### INSTRUCTIONS FOR THE TASK:
Print nothing but the lines below starting at the line that holds "content <> content)" and ending at the line that holds "assert (H : includes", including both, each exactly as written.

_ _ _ _ _

(** X7. The content [fixTeamNames] computes for a workflow file holds neither
    the legacy team name nor the legacy email any more; it differs from the
    old content when that held the team name, and is the old content when it
    did not. *)
Theorem workflow_rewrite_removes_legacy_tokens (content : string) :
  includes OLD_TEAM (workflowContent content) = false
  /\ includes OLD_EMAIL (workflowContent content) = false
  /\ (includes OLD_TEAM content = true -> workflowContent content <> content)
  /\ (includes OLD_TEAM content = false -> workflowContent content = content).
Proof.
  assert (H : includes OLD_TEAM (workflowContent content) = false).
  { rewrite workflowContent_eq. apply cleanReplacement_sound, team_clean. }
  split; [exact H | split; [now apply email_needs_team | split]].
  - intros Hc E. rewrite E in H. congruence.
  - intros Hc. rewrite workflowContent_eq. now apply replaceAll_absent.
Qed.

(** X8. In [fixTeamNames] the team name is replaced before the email, and the
    legacy email holds the legacy team name.  So the replacement of the email
    never finds one: for every content the result of the two replacements is
    the result of the first, and the test [includes(OLD_TEAM) ||
    includes(OLD_EMAIL)] is the test for the team name alone.  A legacy email
    comes out with the new team name in it, not as the new email. *)
Theorem email_replacement_never_applies (content : string) :
  replaceAll OLD_EMAIL NEW_EMAIL (replaceAll OLD_TEAM NEW_TEAM content)
  = replaceAll OLD_TEAM NEW_TEAM content
  /\ (includes OLD_TEAM content || includes OLD_EMAIL content)%bool
     = includes OLD_TEAM content
  /\ workflowContent OLD_EMAIL = "github-" ++ NEW_TEAM ++ "@hashicorp.com".
Proof.
  split; [exact (workflowContent_eq content) | split].
  - destruct (includes OLD_TEAM content) eqn:E; [reflexivity|].
    now rewrite (email_needs_team content E).
  - reflexivity.
Qed.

_ _ _ _ _

### REPLY:
  /\ (includes OLD_TEAM content = true -> workflowContent content <> content)
  /\ (includes OLD_TEAM content = false -> workflowContent content = content).
Proof.
  assert (H : includes OLD_TEAM (workflowContent content) = false).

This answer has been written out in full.